Die beschriebene Szene, die sich ungefähr so im St.Galler Nachtleben abspielte, ist keine Ausnahme. Beobachtungen von FM1Today zeigen, dass es diverse Bars gibt, welche die Kontaktlisten öffentlich auflegen. Das ist verboten. Allgemein ist es nicht erlaubt, Listen so zu führen, dass Gäste Kontaktdaten von anderen Gästen sehen können.

Hugo Wyler ist Sprecher des Eidgenössischen Datenschutzbeauftragten EDÖB. Dieser ist für datenschutzrechtliche Anliegen zwischen Privatpersonen zuständig und somit auch dafür, dass die Clubs die datenschutzrechtlichen Bestimmungen einhalten. «Die Daten, die Gäste angeben, dürfen nur Personen sehen, welche die Daten im Falle eines Contact Tracings an die Behörden weitergeben», sagt Wyler.

Dass Bars dennoch solche Listen öffentlich auflegen, sei kaum zu verhindern: «Wir können nicht alle Restaurants und Clubs, alle 140'000 Betriebe abklappern und täglich kontrollieren.» Die Behörde wurde rund um das Coronavirus vom Gesetzgeber so ausgestattet, dass sie bei wirklich grossen Fällen einschreiten kann.

Behörde kann keine Bussen verteilen

Zwar kümmert sich die Behörde auch um kleine Fälle, bei denen es krasse Widersprüche gibt, aber selbst der eidgenössische Datenschutzbeauftragte kann nicht mehr tun, als die Betriebe zu ermahnen. «Von Gesetzes wegen dürfen wir als Datenschutzbeauftragte keine Bussen verteilen.» Sollten Club- oder Bargäste eine Verletzung ihrer Persönlichkeitsrechte vermuten, können sie als Privatperson auf dem zivilrechtlichen Weg wegen datenschutzwidrigen Verhaltens klagen.

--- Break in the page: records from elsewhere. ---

(* ===== verification/TcpClient.v ===== *)
(** * The TCP client ([src/tcp/tcp_client.cpp])

    JSON lines over a connection that is opened when needed and closed after a
    failed send. *)

From stdpp Require Import gmap.
From S2P Require Import Prelude Text Posix.

Local Open Scope Z_scope.

(** ** The code *)

(** One address of [getaddrinfo]: the results of [socket] and [connect]. *)
Record candidate : Type := mk_candidate {
  cd_socket : Z;
  cd_connect_ok : bool;
}.

Definition TcpClient : Type := Z.    (** [socket_fd_] *)

Definition is_connected (fd : TcpClient) : bool := 0 <=? fd.

Definition disconnect (fd : TcpClient) (o : os) : TcpClient * os :=
  if negb (is_connected fd) then (fd, o) else (-1, os_close fd o).

(** The [for] loop over the addresses. *)
Fixpoint connect_loop (fd : TcpClient) (o : os) (addresses : list candidate) : TcpClient * os :=
  match addresses with
  | [] => (fd, o)
  | current :: rest =>
      if cd_socket current <? 0 then connect_loop fd o rest
      else
        let o := os_open (cd_socket current) o in
        if cd_connect_ok current then (cd_socket current, o)
        else connect_loop fd (os_close (cd_socket current) o) rest
  end.

(** [addresses]: the result of [getaddrinfo], or its failure. *)
Definition connect_to_server (fd : TcpClient) (o : os) (addresses : option (list candidate))
    : bool * TcpClient * os :=
  if is_connected fd then (true, fd, o)
  else
    match addresses with
    | None => (false, fd, o)
    | Some addresses =>
        let '(fd, o) := connect_loop fd o addresses in
        (is_connected fd, fd, o)
    end.

Definition tcp_retries (e : errno) : bool := match e with EINTR => true | _ => false end.

Definition send_all (data : list Z) (script : list write_result) : exec (bool * list Z) :=
  send_from tcp_retries data 0 [] script.

(** The answers to one [send_json]. *)
Record tcp_env : Type := mk_tcp_env {
  te_addresses : option (list candidate);
  te_sends : list write_result;
}.

(** The last component is what was put on the connection. *)
Definition send_json (fd : TcpClient) (o : os) (env : tcp_env) (json : string)
    : exec (bool * TcpClient * os * list Z) :=
  let '(connected, fd, o) :=
    if is_connected fd then (true, fd, o) else connect_to_server fd o (te_addresses env) in
  if negb connected then Ret (false, fd, o, [])
  else
    let message := bytes_of (json +:+ nl) in
    '(ok, line) ← send_all message (te_sends env);
    if negb ok then let '(fd, o) := disconnect fd o in Ret (false, fd, o, line)
    else Ret (true, fd, o, line).

(** ** Facts *)

Lemma disconnect_owns fd o others :
  owns fd others o → let '(fd', o') := disconnect fd o in fd' < 0 ∧ owns fd' others o'.
Proof.
  intros Ho. unfold disconnect, is_connected. destruct (Z.leb_spec 0 fd); cbn [negb]; [| by split].
  split; [lia |]. by apply owns_close.
Qed.

(** The kernel gives unused descriptors while the addresses are tried. *)
Definition fresh_candidates (others : gset Z) (l : list candidate) : Prop :=
  Forall (λ c, cd_socket c < 0 ∨ cd_socket c ∉ others) l.

Lemma connect_loop_owns fd o others l :
  owns fd others o → fd < 0 → fresh_candidates others l →
  let '(fd', o') := connect_loop fd o l in owns fd' others o'.
Proof.
  intros Ho Hfd Hl. revert o Ho. induction Hl as [| c l Hc _ IH]; intros o Ho; [done |].
  cbn [connect_loop]. destruct (Z.ltb_spec (cd_socket c) 0) as [| Hp]; [by apply IH |].
  assert (owns (cd_socket c) others (os_open (cd_socket c) o)) as Hop.
  { eapply owns_open; try done. destruct Hc as [| Hc]; [by left |]. right.
    destruct Ho as [Hfds _ _]. rewrite decide_False in Hfds by lia. by rewrite Hfds. }
  destruct (cd_connect_ok c); [done |]. apply IH.
  pose proof (owns_close _ _ _ Hop Hp) as Hcl. destruct Hcl as [Hfds Hfr Hb].
  split; [| lia | done]. rewrite decide_False in Hfds by lia. by rewrite decide_False by lia.
Qed.

(** What the peer has received: the streams of the closed connections and of
    the current one. *)
Record tcp_state : Type := mk_tcp_state {
  ts_fd : TcpClient;
  ts_os : os;
  ts_closed : list (list Z);
  ts_current : list Z;
}.

(** The calls on the client, in a process whose other parts hold the descriptors [others]:
    sends, with their result, and [disconnect]. *)
Inductive tcp_call (others : gset Z) : tcp_state → list (string * bool) → tcp_state → Prop :=
  | call_send fd o closed current env json ok fd' o' line :
      (∀ addresses, te_addresses env = Some addresses → fresh_candidates others addresses) →
      send_json fd o env json = Ret (ok, fd', o', line) →
      tcp_call others (mk_tcp_state fd o closed current) [(json, ok)]
        (if is_connected fd' then mk_tcp_state fd' o' closed (current ++ line)
         else mk_tcp_state fd' o' (closed ++ [current ++ line]) [])
  | call_disconnect fd o closed current :
      tcp_call others (mk_tcp_state fd o closed current) []
        (mk_tcp_state (fst (disconnect fd o)) (snd (disconnect fd o)) (closed ++ [current]) []).

Inductive tcp_history (others : gset Z) (s : tcp_state) : list (string * bool) → tcp_state → Prop :=
  | tcp_nil : tcp_history others s [] s
  | tcp_more sends s1 sends' s2 :
      tcp_history others s sends s1 → tcp_call others s1 sends' s2 →
      tcp_history others s (sends ++ sends') s2.

Definition json_line (json : string) : list Z := bytes_of (json +:+ nl).

(** What a send puts on the connection, with its result: the whole line, or a proper
    beginning of it. *)
Definition sent_as (s : string * bool) (l : list Z * bool) : Prop :=
  snd l = snd s ∧
  if snd s then fst l = json_line (fst s)
  else ∃ k, fst l = take k (json_line (fst s)) ∧ (k < length (json_line (fst s)))%nat.

(** The messages whose send succeeded. *)
Definition sent_ok (sends : list (string * bool)) : list string :=
  omap (λ s : string * bool, if snd s then Some (fst s) else None) sends.

Lemma sent_ok_app a b : sent_ok (a ++ b) = sent_ok a ++ sent_ok b.
Proof. apply omap_app. Qed.

(** A finished stream: complete lines and at most the beginning of one more. *)
Definition framed (msgs : list string) (stream : list Z) : Prop :=
  ∃ part, stream = concat (json_line <$> msgs) ++ part ∧
          (part = [] ∨ ∃ json k, part = take k (json_line json) ∧
                                 (k < length (json_line json))%nat).

(** The lines on the connections, in order, are those of the successful sends. *)
Record tcp_inv (sends : list (string * bool)) (s : tcp_state) : Prop := mk_tcp_inv {
  ti_streams : ∃ closed_msgs open_msgs,
    Forall2 framed closed_msgs (ts_closed s) ∧
    ts_current s = concat (json_line <$> open_msgs) ∧
    concat closed_msgs ++ open_msgs = sent_ok sends;
  ti_idle : ts_fd s < 0 → ts_current s = [];
}.

Lemma framed_whole msgs : framed msgs (concat (json_line <$> msgs)).
Proof. exists []. rewrite app_nil_r. split; [done | by left]. Qed.

(** The outcomes of [send_json]. *)
Lemma send_json_cases fd o env json ok fd' o' line :
  send_json fd o env json = Ret (ok, fd', o', line) →
  if ok : bool then line = json_line json ∧ 0 <= fd' ∧ (fd < 0 ∨ fd' = fd)
  else fd' < 0 ∧ (line = [] ∨ ∃ k, line = take k (json_line json) ∧
                                    (k < length (json_line json))%nat).
Proof.
  unfold send_json. set (r := if is_connected fd then _ else _).
  assert (fst (fst r) = is_connected (snd (fst r)) ∧ (fd < 0 ∨ snd (fst r) = fd)) as [Hr Hfd].
  { unfold r, connect_to_server. destruct (is_connected fd) eqn:Hc; [by split; [| right] |].
    unfold is_connected in Hc. split; [| left; lia].
    destruct (te_addresses env) as [l |]; [by destruct (connect_loop fd o l) | done]. }
  destruct r as [[connected fd1] o1]. cbn [fst snd] in *. subst connected.
  destruct (is_connected fd1) eqn:Hc1; unfold is_connected in Hc1; cbn [negb].
  2:{ intros [= <- <- <- <-]. split; [lia | by left]. }
  fold (json_line json). destruct (send_all _ _) as [[sok l] | |] eqn:Hs; try discriminate.
  apply send_from_line in Hs. cbn [mbind exec_bind]. destruct sok; cbn [negb].
  - intros [= <- <- <- <-]. split_and!; [done | lia | done].
  - unfold disconnect, is_connected. rewrite Hc1. cbn [negb].
    intros [= <- <- <- <-]. split; [lia |]. by right.
Qed.

(** A send leaves open exactly the descriptor of the connection, whatever fails. *)
Lemma send_json_owns fd o env json ok fd' o' line others :
  owns fd others o → (∀ addresses, te_addresses env = Some addresses → fresh_candidates others addresses) →
  send_json fd o env json = Ret (ok, fd', o', line) → owns fd' others o'.
Proof.
  intros Ho Hf. unfold send_json. set (r := if is_connected fd then _ else _).
  assert (owns (snd (fst r)) others (snd r)) as Hr.
  { unfold r, connect_to_server. destruct (is_connected fd) eqn:Hc; [done |].
    destruct (te_addresses env) as [l |] eqn:Hl; [| done].
    pose proof (connect_loop_owns fd o others l Ho) as Hloop. unfold is_connected in Hc.
    destruct (connect_loop fd o l). apply Hloop; [lia | by apply Hf]. }
  destruct r as [[connected fd1] o1]. cbn [fst snd] in Hr. destruct connected; cbn [negb]; [| by intros [= <- <- <- <-]].
  destruct (send_all _ _) as [[sok l] | |]; try discriminate. cbn [mbind exec_bind].
  destruct sok; cbn [negb]; [by intros [= <- <- <- <-] |].
  pose proof (disconnect_owns fd1 o1 others Hr) as Hd. destruct (disconnect fd1 o1). destruct Hd as [_ Hd].
  by intros [= <- <- <- <-].
Qed.

Lemma tcp_call_owns others s sends s' :
  owns (ts_fd s) others (ts_os s) → tcp_call others s sends s' → owns (ts_fd s') others (ts_os s').
Proof.
  intros Ho Hcall. destruct Hcall as [fd o closed current env json ok fd' o' line Hf Hs | fd o closed current];
    cbn [ts_fd ts_os] in *.
  - pose proof (send_json_owns _ _ _ _ _ _ _ _ others Ho Hf Hs). by destruct (is_connected fd').
  - pose proof (disconnect_owns fd o others Ho) as Hd. by destruct (disconnect fd o), Hd.
Qed.

Lemma json_line_nonempty json : (0 < length (json_line json))%nat.
Proof. destruct json; apply Nat.lt_0_succ. Qed.

Lemma send_json_sent fd o env json ok fd' o' line :
  send_json fd o env json = Ret (ok, fd', o', line) → sent_as (json, ok) (line, ok).
Proof.
  intros Hs%send_json_cases. split; [done |]. destruct ok; cbn [fst snd]; [apply Hs |].
  destruct Hs as [_ [-> | Hk]]; [exists 0%nat; split; [done | apply json_line_nonempty] | done].
Qed.

Lemma tcp_call_inv others sends s sends' s' :
  tcp_inv sends s → tcp_call others s sends' s' → tcp_inv (sends ++ sends') s'.
Proof.
  intros [(cm & om & Hcl & Hcur & Hall) Hidle] Hcall.
  destruct Hcall as [fd o closed current env json ok fd' o' line _ Hs | fd o closed current];
    cbn [ts_closed ts_current ts_fd] in *.
  - apply send_json_cases in Hs. unfold is_connected.
    destruct ok.
    + destruct Hs as (-> & Hfd' & _). rewrite (proj2 (Z.leb_le 0 fd') Hfd').
      split; [| cbn; lia]. exists cm, (om ++ [json]). rewrite sent_ok_app, <-Hall. cbn.
      split_and!; [done | | by rewrite app_assoc].
      rewrite Hcur, fmap_app, concat_app. cbn. by rewrite app_nil_r.
    + destruct Hs as [Hfd' Hline]. destruct (Z.leb_spec 0 fd'); [lia |].
      split; [| done]. exists (cm ++ [om]), []. rewrite sent_ok_app, <-Hall. cbn.
      rewrite !app_nil_r, concat_app. cbn. rewrite app_nil_r. split_and!; [| done | done].
      apply Forall2_app; [done |]. constructor; [| done]. exists line. rewrite Hcur. split; [done |].
      destruct Hline as [-> | (k & -> & Hk)]; [by left | right; by exists json, k].
  - split; [| done]. rewrite app_nil_r. exists (cm ++ [om]), []. cbn.
    rewrite app_nil_r, concat_app. cbn. rewrite app_nil_r. split_and!; [| done | done].
    apply Forall2_app; [done |]. constructor; [| done]. rewrite Hcur. apply framed_whole.
Qed.

(** ** Properties *)

(** C20: The receiver of a connection never sees a message glued to another. Over any
    sequence of sends and disconnections from a new client, whatever addresses the look-up
    gives and whichever of them refuse: the successful sends are, in order, the lines on
    the successive connections; the current connection holds complete lines only, and
    every finished one complete lines followed by at most a proper beginning of one line
    that was reported as failed. And no descriptor leaks: besides those of the other parts
    of the process, exactly the one of the current connection is open, and none is closed
    twice. *)
Theorem tcp_lines others o sends s :
  owns (-1) others o → tcp_history others (mk_tcp_state (-1) o [] []) sends s →
  (∃ closed_msgs open_msgs,
     concat closed_msgs ++ open_msgs = sent_ok sends ∧
     Forall2 framed closed_msgs (ts_closed s) ∧
     ts_current s = concat (json_line <$> open_msgs)) ∧
  open_fds (ts_os s) = (if is_connected (ts_fd s) then {[ts_fd s]} ∪ others else others) ∧
  (is_connected (ts_fd s) = true → ts_fd s ∉ others) ∧
  bad_close (ts_os s) = false.
Proof.
  intros Ho Hh. assert (tcp_inv sends s ∧ owns (ts_fd s) others (ts_os s)) as [[(cm & om & ? & ? & ?) _] [Hfds Hfr Hb]].
  { induction Hh as [| sends s1 sends' s2 Hh [IH IHo] Hcall].
    - split; [| exact Ho]. split; [| done]. by exists [], [].
    - split; [by eapply tcp_call_inv | by eapply tcp_call_owns]. }
  unfold is_connected. destruct (Z.leb_spec 0 (ts_fd s)).
  - rewrite decide_True in Hfds by done. split_and!; [by exists cm, om | done | by intros _; apply Hfr | done].
  - rewrite decide_False in Hfds by lia. split_and!; [by exists cm, om | done | done | done].
Qed.

(** Of two addresses the first one refuses; the second send fails half way. *)
Lemma tcp_lines_witness :
  let env1 := mk_tcp_env (Some [mk_candidate (-1) false; mk_candidate 6 false; mk_candidate 7 true])
                [Wrote 2; WriteFailed EINTR; Wrote 1] in
  let env2 := mk_tcp_env None [Wrote 1; Wrote 0] in
  let o1 := os_open 7 (os_close 6 (os_open 6 os_init)) in
  let s := mk_tcp_state (-1) (os_close 7 o1) [bytes_of ("{}" +:+ nl +:+ "[")] [] in
  tcp_history ∅ (mk_tcp_state (-1) os_init [] []) [("{}", true); ("[]", false)] s ∧
  (∃ closed_msgs open_msgs,
    concat closed_msgs ++ open_msgs = ["{}"] ∧ Forall2 framed closed_msgs (ts_closed s) ∧
    ts_current s = concat (json_line <$> open_msgs)) ∧
  open_fds (ts_os s) = ∅.
Proof.
  intros env1 env2 o1 s.
  assert (tcp_history ∅ (mk_tcp_state (-1) os_init [] []) [("{}", true); ("[]", false)] s) as Hh.
  { apply (tcp_more _ _ [("{}", true)] (mk_tcp_state 7 o1 [] (bytes_of ("{}" +:+ nl))) [("[]", false)]).
    - apply (tcp_more _ _ [] (mk_tcp_state (-1) os_init [] []) [("{}", true)]); [apply tcp_nil |].
      apply (call_send ∅ (-1) os_init [] [] env1 "{}" true 7 o1 (bytes_of ("{}" +:+ nl))); [| reflexivity].
      intros l [= <-]. repeat (apply Forall_cons_2; [right; apply not_elem_of_empty |]). apply Forall_nil_2.
    - apply (call_send ∅ 7 o1 [] (bytes_of ("{}" +:+ nl)) env2 "[]" false (-1) (os_close 7 o1) (bytes_of "["));
        [discriminate | reflexivity]. }
  split; [exact Hh |].
  destruct (tcp_lines ∅ os_init [("{}", true); ("[]", false)] s) as (Hl & Hfds & _).
  - split; [reflexivity | intros Hz; contradiction Hz; reflexivity | reflexivity].
  - exact Hh.
  - exact (conj Hl Hfds).
Defined.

Bei so einem kleinen Fall bringe das aber wenig. «Wir raten den Besuchern, den Betreiber auf den Verstoss aufmerksam zu machen oder sich an uns zu wenden.» Häufig liessen Betreiber mit sich reden.

Gänzlich auf das Angeben von Daten zu verzichten, geht nicht. «Wenn ein Schutzkonzept das Angeben von Kontaktdaten vorsieht, ist der Gast dazu verpflichtet.» Keine Angaben, kein Anlass. Werden aus Angst eines Missbrauchs falsche Daten hinterlegt, sind keine Kontrollen und Bussen mehr möglich und das Contact Tracing wird ad absurdum geführt.

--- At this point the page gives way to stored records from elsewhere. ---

(* ===== verification/MessageCache.v ===== *)
(** * The offline cache interface ([src/cache/message_cache.h])

    A queue of messages on stable storage, as the type class the reliable
    publisher is written against, with the laws of a first-in first-out queue. The
    environment of a call says how the file system or the database answers. *)

From S2P Require Import Prelude.

Record CachedMessage : Type := mk_message {
  msg_topic : string;
  msg_payload : string;
}.

#[export] Instance message_eq_dec : EqDecision CachedMessage.
Proof. solve_decision. Defined.

Class MessageCache (C AEnv LEnv REnv : Type) : Type := {
  append : C → AEnv → string → string → bool * C;
  load_all : C → LEnv → list CachedMessage;
  remove_first : C → REnv → nat → bool * C;
}.

(** [benign] environments exclude the faults a cache does not survive; each
    implementation says which. *)
Class CacheLaws (C AEnv LEnv REnv : Type) `{!MessageCache C AEnv LEnv REnv} : Type := {
  cache_ok : C → Prop;
  cached : C → list CachedMessage;
  storable : CachedMessage → Prop;
  append_benign : AEnv → Prop;
  load_benign : LEnv → Prop;
  remove_benign : REnv → Prop;
  append_law c env m :
    cache_ok c → append_benign env → storable m →
    let '(ok, c') := append c env (msg_topic m) (msg_payload m) in
    cache_ok c' ∧ cached c' = (if ok : bool then cached c ++ [m] else cached c);
  load_law c env : cache_ok c → load_benign env → load_all c env = cached c;
  (** Even a failing load only misses messages, it makes none up. *)
  load_prefix c env : cache_ok c → load_all c env `prefix_of` cached c;
  remove_law c env n :
    cache_ok c → remove_benign env →
    let '(ok, c') := remove_first c env n in
    cache_ok c' ∧ cached c' = (if ok : bool then drop n (cached c) else cached c);
}.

Auch der Thurgauer Datenschutzbeauftragte Fritz Tanner kennt das Dilemma mit den Listen und spricht einen weiteren kritischen Punkt an: «Es besteht die Gefahr, dass Listen länger als erlaubt aufbewahrt werden.» Von Gesetzes wegen müssen Kontaktdaten nach 14 Tagen gelöscht werden.

In diesem Punkt sieht Fritz Tanner das grösste Verbesserungspotenzial. «Derzeit ist mir noch nicht bekannt, wer überprüfen wird, ob die Besucherlisten auch wirklich gelöscht oder vernichtet wurden und wie sichergestellt wird, dass die Löschung umfassend erfolgte.» Deshalb sei es besonders wichtig, dass Gäste ihre E-Mails oder Anrufe gut überprüfen: «Werden die Besucherlisten zu einem späteren Zeitpunkt unerlaubt für Werbezwecke verwendet und die betroffenen Personen wollen wissen, woher die Daten stammen, kann es für die Betriebe unangenehm werden.» Fritz Tanner hofft, dass das genügt, damit Daten nicht missbräuchlich verwenden werden.

«Es braucht ein einheitliches System»

Die derzeitige Situation mit dem Erfassen der Daten ist auch für Daniel Weder, Geschäftsführer des St.Galler Clubs Kugl und Vorstandsmitglied des Vereins Nachtgallen, zu dem mehrere Clubs und Bars in St.Gallen gehören, unbefriedigend: «Es gibt aktuell kein einheitliches System, das für alle funktioniert. Es gibt keine Vorgaben, wie die Daten erfasst werden müssen.» Er spricht von einem «Chaos», das derzeit rund um die Kontakterfassung herrsche. Zwar sei vorgegeben, welche Daten erfasst werden müssten, nicht aber, auf welche Art.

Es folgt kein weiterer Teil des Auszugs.